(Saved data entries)
-- Opening Marker --

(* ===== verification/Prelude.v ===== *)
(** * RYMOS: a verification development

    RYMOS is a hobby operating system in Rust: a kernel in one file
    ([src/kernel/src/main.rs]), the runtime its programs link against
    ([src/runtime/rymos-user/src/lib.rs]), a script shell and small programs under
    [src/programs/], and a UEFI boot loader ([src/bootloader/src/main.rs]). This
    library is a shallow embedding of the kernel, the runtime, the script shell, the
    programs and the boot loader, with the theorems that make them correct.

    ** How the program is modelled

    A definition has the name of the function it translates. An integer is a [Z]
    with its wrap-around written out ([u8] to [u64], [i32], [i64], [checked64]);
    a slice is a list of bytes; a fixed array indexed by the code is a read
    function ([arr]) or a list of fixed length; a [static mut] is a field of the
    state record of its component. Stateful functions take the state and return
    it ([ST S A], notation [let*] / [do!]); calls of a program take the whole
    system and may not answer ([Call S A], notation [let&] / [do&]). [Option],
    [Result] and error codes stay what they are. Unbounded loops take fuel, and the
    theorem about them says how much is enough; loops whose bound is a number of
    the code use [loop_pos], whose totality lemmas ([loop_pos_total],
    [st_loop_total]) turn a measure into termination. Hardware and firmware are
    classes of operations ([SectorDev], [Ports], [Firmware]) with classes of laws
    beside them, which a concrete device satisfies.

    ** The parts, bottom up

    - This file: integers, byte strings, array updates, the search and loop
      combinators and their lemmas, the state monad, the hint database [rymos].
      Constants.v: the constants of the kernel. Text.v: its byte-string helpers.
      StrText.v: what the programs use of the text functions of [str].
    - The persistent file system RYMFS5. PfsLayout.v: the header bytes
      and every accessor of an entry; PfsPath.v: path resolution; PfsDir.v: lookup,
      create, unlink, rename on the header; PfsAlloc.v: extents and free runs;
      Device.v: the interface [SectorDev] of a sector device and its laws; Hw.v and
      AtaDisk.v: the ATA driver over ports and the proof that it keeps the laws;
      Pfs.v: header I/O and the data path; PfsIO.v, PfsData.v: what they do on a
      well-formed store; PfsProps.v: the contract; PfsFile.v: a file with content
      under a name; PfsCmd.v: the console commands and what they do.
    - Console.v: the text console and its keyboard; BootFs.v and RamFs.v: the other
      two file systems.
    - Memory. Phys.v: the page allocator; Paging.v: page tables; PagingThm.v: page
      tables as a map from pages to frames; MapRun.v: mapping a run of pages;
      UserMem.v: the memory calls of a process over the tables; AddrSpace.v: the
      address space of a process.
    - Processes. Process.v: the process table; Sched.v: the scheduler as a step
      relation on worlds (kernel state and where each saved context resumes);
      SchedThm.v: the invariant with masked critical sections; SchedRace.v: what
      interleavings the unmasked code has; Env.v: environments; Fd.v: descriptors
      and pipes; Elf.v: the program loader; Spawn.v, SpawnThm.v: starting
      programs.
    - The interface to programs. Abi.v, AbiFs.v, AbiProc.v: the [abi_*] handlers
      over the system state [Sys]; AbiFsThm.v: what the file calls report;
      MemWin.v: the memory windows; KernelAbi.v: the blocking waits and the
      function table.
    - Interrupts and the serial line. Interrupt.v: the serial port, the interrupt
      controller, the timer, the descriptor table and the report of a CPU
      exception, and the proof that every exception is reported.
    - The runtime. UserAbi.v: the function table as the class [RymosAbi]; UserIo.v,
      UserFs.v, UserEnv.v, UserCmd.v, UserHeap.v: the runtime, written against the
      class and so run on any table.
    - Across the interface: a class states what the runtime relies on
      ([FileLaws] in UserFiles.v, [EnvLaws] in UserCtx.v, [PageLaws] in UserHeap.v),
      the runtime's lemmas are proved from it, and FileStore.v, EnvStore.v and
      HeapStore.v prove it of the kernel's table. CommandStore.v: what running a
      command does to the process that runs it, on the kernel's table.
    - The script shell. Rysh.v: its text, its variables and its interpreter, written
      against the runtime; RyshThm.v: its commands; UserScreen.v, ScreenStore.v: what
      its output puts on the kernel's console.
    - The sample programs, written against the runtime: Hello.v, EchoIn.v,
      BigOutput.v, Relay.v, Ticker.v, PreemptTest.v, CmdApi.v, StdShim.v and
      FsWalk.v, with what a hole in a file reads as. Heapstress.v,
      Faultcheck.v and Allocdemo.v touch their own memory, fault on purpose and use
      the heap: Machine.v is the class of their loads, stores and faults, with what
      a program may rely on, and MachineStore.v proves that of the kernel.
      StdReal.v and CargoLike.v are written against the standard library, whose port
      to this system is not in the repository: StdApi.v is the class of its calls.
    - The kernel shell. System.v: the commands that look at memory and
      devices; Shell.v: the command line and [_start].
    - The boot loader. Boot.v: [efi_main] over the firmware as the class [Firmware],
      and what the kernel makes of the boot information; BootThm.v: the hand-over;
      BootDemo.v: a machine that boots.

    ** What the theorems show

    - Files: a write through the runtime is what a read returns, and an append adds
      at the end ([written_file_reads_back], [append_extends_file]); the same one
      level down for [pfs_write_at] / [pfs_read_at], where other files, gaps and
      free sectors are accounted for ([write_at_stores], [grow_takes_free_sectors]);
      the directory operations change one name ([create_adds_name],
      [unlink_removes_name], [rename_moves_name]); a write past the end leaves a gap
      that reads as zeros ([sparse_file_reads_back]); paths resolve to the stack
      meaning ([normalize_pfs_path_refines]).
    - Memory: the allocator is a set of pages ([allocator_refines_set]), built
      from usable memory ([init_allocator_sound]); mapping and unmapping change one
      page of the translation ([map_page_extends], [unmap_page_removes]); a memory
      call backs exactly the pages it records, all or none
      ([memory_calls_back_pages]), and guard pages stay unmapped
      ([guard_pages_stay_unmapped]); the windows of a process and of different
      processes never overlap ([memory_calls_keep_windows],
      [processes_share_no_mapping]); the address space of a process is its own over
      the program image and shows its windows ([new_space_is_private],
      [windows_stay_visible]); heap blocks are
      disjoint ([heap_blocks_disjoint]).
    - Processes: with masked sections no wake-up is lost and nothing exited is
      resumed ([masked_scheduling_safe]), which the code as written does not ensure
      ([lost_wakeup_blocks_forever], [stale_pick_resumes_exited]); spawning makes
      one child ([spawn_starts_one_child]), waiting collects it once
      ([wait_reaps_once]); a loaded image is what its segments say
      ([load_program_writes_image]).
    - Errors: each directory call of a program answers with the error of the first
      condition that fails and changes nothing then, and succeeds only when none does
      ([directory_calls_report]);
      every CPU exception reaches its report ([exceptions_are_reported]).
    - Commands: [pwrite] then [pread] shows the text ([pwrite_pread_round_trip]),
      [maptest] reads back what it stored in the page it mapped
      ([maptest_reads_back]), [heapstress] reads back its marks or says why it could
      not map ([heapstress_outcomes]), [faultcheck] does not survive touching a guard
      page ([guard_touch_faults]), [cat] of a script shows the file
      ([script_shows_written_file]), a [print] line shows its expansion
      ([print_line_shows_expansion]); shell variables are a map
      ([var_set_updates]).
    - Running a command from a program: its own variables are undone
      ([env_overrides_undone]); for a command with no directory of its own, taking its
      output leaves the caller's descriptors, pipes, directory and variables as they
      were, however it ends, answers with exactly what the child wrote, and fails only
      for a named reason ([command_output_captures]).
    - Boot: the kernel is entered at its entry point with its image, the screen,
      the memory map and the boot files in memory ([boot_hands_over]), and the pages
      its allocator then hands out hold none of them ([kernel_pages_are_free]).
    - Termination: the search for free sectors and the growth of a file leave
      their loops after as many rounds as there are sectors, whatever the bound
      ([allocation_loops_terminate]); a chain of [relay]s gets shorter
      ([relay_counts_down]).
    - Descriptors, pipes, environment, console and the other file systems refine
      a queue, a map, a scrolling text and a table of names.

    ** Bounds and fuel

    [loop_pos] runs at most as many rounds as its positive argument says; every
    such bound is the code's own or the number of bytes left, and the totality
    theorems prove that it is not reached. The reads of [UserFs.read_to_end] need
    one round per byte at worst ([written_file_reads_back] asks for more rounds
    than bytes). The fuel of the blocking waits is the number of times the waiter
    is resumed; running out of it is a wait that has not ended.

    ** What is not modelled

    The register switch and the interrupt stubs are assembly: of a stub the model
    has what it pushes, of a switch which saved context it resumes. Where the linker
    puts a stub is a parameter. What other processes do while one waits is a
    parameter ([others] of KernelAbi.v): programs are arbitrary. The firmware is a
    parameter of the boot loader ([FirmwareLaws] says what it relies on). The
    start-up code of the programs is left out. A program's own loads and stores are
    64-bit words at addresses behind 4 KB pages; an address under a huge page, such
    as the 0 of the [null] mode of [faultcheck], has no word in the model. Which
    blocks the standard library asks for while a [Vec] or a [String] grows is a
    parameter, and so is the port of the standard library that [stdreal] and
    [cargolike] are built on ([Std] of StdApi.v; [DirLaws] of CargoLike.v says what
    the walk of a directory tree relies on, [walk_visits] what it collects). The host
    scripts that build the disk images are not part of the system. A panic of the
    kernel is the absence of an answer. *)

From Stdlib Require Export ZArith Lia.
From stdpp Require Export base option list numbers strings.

-- Closing Marker --
-- Opening Marker --

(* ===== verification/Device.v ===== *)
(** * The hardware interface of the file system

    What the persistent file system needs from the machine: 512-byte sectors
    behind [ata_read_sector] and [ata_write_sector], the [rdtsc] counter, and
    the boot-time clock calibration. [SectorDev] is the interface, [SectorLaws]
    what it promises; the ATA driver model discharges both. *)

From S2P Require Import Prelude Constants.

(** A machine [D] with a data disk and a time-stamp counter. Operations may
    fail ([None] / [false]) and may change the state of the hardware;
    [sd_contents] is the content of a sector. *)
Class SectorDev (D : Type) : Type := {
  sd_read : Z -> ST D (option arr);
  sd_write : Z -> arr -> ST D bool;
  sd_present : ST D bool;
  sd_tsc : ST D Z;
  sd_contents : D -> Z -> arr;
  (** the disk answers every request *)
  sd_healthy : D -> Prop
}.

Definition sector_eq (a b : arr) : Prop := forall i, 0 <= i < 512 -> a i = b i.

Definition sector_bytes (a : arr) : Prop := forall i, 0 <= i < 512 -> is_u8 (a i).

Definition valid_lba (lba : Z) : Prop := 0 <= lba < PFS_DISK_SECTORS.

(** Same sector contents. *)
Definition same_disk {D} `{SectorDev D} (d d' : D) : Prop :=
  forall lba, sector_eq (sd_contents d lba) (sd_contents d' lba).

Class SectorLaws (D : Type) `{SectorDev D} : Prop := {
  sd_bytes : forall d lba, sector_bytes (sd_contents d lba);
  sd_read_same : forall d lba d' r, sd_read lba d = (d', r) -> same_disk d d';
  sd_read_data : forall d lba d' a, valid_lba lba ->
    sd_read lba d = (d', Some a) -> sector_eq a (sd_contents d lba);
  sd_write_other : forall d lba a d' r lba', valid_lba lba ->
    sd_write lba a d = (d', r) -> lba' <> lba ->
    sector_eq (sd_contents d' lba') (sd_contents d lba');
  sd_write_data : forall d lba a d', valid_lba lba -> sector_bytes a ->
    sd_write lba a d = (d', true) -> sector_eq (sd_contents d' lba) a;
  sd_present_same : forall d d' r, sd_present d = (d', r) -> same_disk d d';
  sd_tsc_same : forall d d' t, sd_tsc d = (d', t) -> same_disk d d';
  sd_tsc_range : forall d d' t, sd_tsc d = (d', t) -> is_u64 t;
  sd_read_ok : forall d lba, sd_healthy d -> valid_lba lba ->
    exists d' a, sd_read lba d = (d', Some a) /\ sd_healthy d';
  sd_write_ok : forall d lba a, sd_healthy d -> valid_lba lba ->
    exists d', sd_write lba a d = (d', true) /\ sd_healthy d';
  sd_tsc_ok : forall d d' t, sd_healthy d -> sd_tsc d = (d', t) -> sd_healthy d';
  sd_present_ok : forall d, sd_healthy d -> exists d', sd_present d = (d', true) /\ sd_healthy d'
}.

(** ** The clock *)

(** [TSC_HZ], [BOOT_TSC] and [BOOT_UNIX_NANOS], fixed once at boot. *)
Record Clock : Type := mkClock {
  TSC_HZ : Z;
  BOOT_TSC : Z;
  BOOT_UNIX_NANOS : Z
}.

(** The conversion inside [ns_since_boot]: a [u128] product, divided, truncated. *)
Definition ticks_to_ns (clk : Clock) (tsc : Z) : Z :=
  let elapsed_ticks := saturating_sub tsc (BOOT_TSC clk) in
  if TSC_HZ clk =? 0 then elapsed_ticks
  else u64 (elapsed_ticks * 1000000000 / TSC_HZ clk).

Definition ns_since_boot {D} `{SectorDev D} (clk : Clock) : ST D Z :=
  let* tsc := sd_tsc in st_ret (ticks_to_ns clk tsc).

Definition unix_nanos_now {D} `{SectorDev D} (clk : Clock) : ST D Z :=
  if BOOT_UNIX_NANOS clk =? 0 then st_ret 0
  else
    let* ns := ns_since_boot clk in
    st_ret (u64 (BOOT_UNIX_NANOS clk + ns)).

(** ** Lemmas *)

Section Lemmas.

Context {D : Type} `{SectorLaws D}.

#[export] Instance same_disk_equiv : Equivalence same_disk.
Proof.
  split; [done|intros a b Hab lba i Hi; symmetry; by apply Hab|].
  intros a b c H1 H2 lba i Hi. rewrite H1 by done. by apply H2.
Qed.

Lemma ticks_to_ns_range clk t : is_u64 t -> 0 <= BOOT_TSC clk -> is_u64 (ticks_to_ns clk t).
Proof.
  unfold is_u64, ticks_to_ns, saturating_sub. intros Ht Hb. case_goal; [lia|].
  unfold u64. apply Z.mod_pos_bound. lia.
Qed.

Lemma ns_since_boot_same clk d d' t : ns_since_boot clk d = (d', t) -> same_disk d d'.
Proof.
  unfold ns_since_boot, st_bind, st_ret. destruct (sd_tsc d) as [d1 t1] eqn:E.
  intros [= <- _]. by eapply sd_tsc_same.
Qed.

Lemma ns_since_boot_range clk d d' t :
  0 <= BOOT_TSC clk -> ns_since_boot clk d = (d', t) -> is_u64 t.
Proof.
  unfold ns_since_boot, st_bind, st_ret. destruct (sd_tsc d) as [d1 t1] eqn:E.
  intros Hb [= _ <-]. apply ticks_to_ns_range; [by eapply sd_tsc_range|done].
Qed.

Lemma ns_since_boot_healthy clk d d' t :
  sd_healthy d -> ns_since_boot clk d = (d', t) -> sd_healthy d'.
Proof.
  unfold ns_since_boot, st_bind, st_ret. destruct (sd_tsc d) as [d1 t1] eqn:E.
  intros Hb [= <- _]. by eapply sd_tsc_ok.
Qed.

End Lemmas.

-- Closing Marker --

EXERCISE REQUIREMENTS
Beginning at the line with "Constants.v: the constants" and stopping after the line with "and every accessor", please write out every line of the data above exactly and nothing else.

TASK RESPONSE
      Constants.v: the constants of the kernel. Text.v: its byte-string helpers.
      StrText.v: what the programs use of the text functions of [str].
    - The persistent file system RYMFS5. PfsLayout.v: the header bytes
      and every accessor of an entry; PfsPath.v: path resolution; PfsDir.v: lookup,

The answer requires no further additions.